# One wax £30 - £40



## Ninja59 (Feb 17, 2009)

Right for valentines my gf has lovingly told me (after some debate and secrets being kept between her and a certain member on here) that she will buying one wax for me  the original idea being dodo SN hybrid

The current choices are the SN hybrid, naviwax dark, bouncers 22, engel,vics concourse or any others 

Help! 

So ideas people I have until Saturday! Haha 





Sent from a fat fingered Jobsian phone user.


----------



## Serious (Mar 19, 2008)

http://www.ebay.co.uk/itm/TOWIE-VAL...irRemoval_RL&hash=item35b884e162#ht_500wt_949

And Bouncers with the change


----------



## Ninja59 (Feb 17, 2009)

Lol git! 


Sent from a fat fingered Jobsian phone user.


----------



## herbiedacious (Sep 27, 2010)

Vics 'cos it matches her hair!


----------



## Ninja59 (Feb 17, 2009)

It's not her anymore mate! My new gf is blonde  


Sent from a fat fingered Jobsian phone user.


----------



## herbiedacious (Sep 27, 2010)

Blonde? SN then! Does she like DucT tape?


----------



## Ninja59 (Feb 17, 2009)

Lol love how your choosing the waxes here or bouncers 22 or naviwax dark


Sent from a fat fingered Jobsian phone user.


----------



## ClioToby (Oct 22, 2009)

Vics Red, AG HD Wax, FK Pink.


----------



## Sawyer (Feb 24, 2011)

Chemical Guys 50/50


----------



## lobotomy (Jun 23, 2006)

I'm wanting to try Naviwax dark next.


----------



## gally (May 25, 2008)

What vehicle mate?

Do you use any glazes at all?


----------



## ronwash (Mar 26, 2011)

Vics councours,nothing will even get close to that.


----------



## gally (May 25, 2008)

ronwash said:


> Vics councours,nothing will even get close to that.


Really? In what way?


----------



## Stephenmoore30 (Dec 23, 2011)

I went for bouncers 22 from a similar choice!
Waiting on delivery so havnt got to try it yet.


----------



## 123quackers (Jan 29, 2009)

AF Soul Wax.... Vic Concours....... R222 100% Carnauba 

Chem Guys 50/50 

plenty out there:thumb:


----------



## Ninja59 (Feb 17, 2009)

gally said:


> What vehicle mate?
> 
> Do you use any glazes at all?


My titanium grey c30 mate 

Glazes I only have bh ATM 

Sent from a fat fingered Jobsian phone user.


----------



## gally (May 25, 2008)

My money would be on some Prima Amigo and some Werkstat Jett for now. Bit of a curve ball.

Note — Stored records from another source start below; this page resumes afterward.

(** X4. Whatever the draft and whatever the outcome (a purchase that fails
    on a refused id included), every product that was stored is still stored
    with the same fields but the quantity, no product has appeared, and the
    quantity of each has changed by the sum of the [quantity_change] of the
    movements the call appended for it. *)
Theorem stock_changes_match_movements (s : Sale amount) (p : Purchase amount) (db : Db amount) :
  (exists added,
     db_stockmovement (snd (create_sale s db)) = db_stockmovement db ++ added
     /\ forall pid,
          quantity_moved (total_change pid (map snd added))
                         (find_by_id pid (db_product db))
                         (find_by_id pid (db_product (snd (create_sale s db)))))
  /\ (exists added,
        db_stockmovement (snd (create_purchase p db)) = db_stockmovement db ++ added
        /\ forall pid,
             quantity_moved (total_change pid (map snd added))
                            (find_by_id pid (db_product db))
                            (find_by_id pid (db_product (snd (create_purchase p db))))).
Proof.
  assert (Hnone : forall db0 : Db amount,
             exists added : list (ObjectId * StockMovement),
               db_stockmovement db0 = db_stockmovement db0 ++ added
               /\ forall pid,
                    quantity_moved (total_change pid (map snd added))
                                   (find_by_id pid (db_product db0))
                                   (find_by_id pid (db_product db0))).
  { intros db0. exists []. split; [now rewrite app_nil_r|]. intros pid.
    apply quantity_moved_same. }
  assert (Hrun : forall moves (d : Db amount),
             exists added,
               db_stockmovement (run_moves moves d) = db_stockmovement d ++ added
               /\ forall pid,
                    quantity_moved (total_change pid (map snd added))
                                   (find_by_id pid (db_product d))
                                   (find_by_id pid (db_product (run_moves moves d)))).
  { intros moves d.
    destruct (run_moves_effect moves d) as (_ & _ & _ & _ & added & Hlog & Hadded & Hq).
    exists added. split; [exact Hlog|]. intros pid. rewrite Hadded. exact (Hq pid). }
  split.
  - destruct (create_sale_cases s db)
      as [[_ Hc]|[(lts & _ & _ & _ & Hc)|(lts & pre & i & post & e & _ & _ & _ & _ & Hc)]];
      rewrite Hc; cbn [snd]; [apply Hnone| |apply Hnone].
    match goal with |- context [run_moves ?m ?d] => exact (Hrun m d) end.
  - pose proof (create_purchase_outcome p db) as Hc.
    destruct (all_defined purchase_line_total (purchase_items p)) as [lts|];
      rewrite Hc; cbn [snd]; [|apply Hnone].
    match goal with |- context [run_moves ?m ?d] => exact (Hrun m d) end.
Qed.

(** *** Helpers: accepted drafts *)

Lemma restocked_moved (d : Z) (p : Product amount) :
  product_quantity (restocked d p) = product_quantity p + d
  /\ same_details p (restocked d p).
Proof. unfold same_details. repeat split. Qed.

Lemma create_sale_accepts_log (s : Sale amount) (db : Db amount) :
  Forall (sale_line_ok db) (sale_items s) ->
  Forall sale_priced (sale_items s) ->
  exists r db' added,
    create_sale s db = (Ok r, db')
    /\ (forall pid,
          find_by_id pid (db_product db')
          = option_map (restocked (- quantity_sold pid (sale_items s)))
                       (find_by_id pid (db_product db)))
    /\ db_stockmovement db' = db_stockmovement db ++ added
    /\ map snd added = map (sale_movement (receipt_id r)) (sale_items s).
Proof.
  intros Hok Hpr. destruct (create_sale_accepts s db Hok Hpr) as (lts & _ & Hwf & Hc).
  rewrite Hc.
  match goal with |- context [run_moves ?m ?d] =>
    destruct (run_moves_log m d Hwf) as (added & Hlog & Hadded) end.
  eexists _, _, added. split; [reflexivity|].
  split; [|split; [exact Hlog|exact Hadded]].
  intros pid. rewrite (run_moves_stock pid _ _ Hwf), total_change_sale. reflexivity.
Qed.

Lemma create_purchase_accepts_log (p : Purchase amount) (db : Db amount) :
  Forall (fun i => well_formed (purchaseitem_product_id i)) (purchase_items p) ->
  Forall purchase_priced (purchase_items p) ->
  exists r db' added,
    create_purchase p db = (Ok r, db')
    /\ (forall pid,
          find_by_id pid (db_product db')
          = option_map (restocked (quantity_purchased pid (purchase_items p)))
                       (find_by_id pid (db_product db)))
    /\ db_stockmovement db' = db_stockmovement db ++ added
    /\ map snd added = map (purchase_movement (receipt_id r)) (purchase_items p).
Proof.
  intros Hwf0 Hpr.
  destruct (create_purchase_accepts p db Hwf0 Hpr) as (lts & _ & Hwf & Hc).
  rewrite Hc.
  match goal with |- context [run_moves ?m ?d] =>
    destruct (run_moves_log m d Hwf) as (added & Hlog & Hadded) end.
  eexists _, _, added. split; [reflexivity|].
  split; [|split; [exact Hlog|exact Hadded]].
  intros pid. rewrite (run_moves_stock pid _ _ Hwf), total_change_purchase. reflexivity.
Qed.

Lemma quantity_sold_one (pid : ObjectId) (i : SaleItem amount) :
  ObjectId_of_str (saleitem_product_id i) = Some pid ->
  quantity_sold pid [i] = saleitem_quantity i.
Proof.
  intros Hpid. unfold quantity_sold. cbn [filter]. rewrite (references_parsed _ _ Hpid).
  unfold sum_Z. cbn. lia.
Qed.

Lemma quantity_purchased_one (pid : ObjectId) (i : PurchaseItem amount) :
  ObjectId_of_str (purchaseitem_product_id i) = Some pid ->
  quantity_purchased pid [i] = purchaseitem_quantity i.
Proof.
  intros Hpid. unfold quantity_purchased. cbn [filter]. rewrite (references_parsed _ _ Hpid).
  unfold sum_Z. cbn. lia.
Qed.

Just my opinion. I simply love that combo on Greys.


----------



## great gonzo (Nov 4, 2010)

I think the dodo juice home brew kit would make a great gift, she might even be slightly interested.


----------



## Ninja59 (Feb 17, 2009)

gally said:


> My money would be on some Prima Amigo and some Werkstat Jett for now. Bit of a curve ball.
> 
> Just my opinion. I simply love that combo on Greys.


Already running werkstat on it 

Sent from a fat fingered Jobsian phone user.


----------



## gally (May 25, 2008)

Interesting. 

Definitely pick up some Amigo to add that edge to the finish imo then top.

Why do you want a wax? I find the finish via Werkstat on Greys hard to beat. I love Glasur+Amigo but you're not spending up to that amount.

I do love vics Red, it's a fantastic wax. I've had 3 layers on the car and it really did improve the finish, lots of oils of course that will wash out but for initial aplication it's fantastic.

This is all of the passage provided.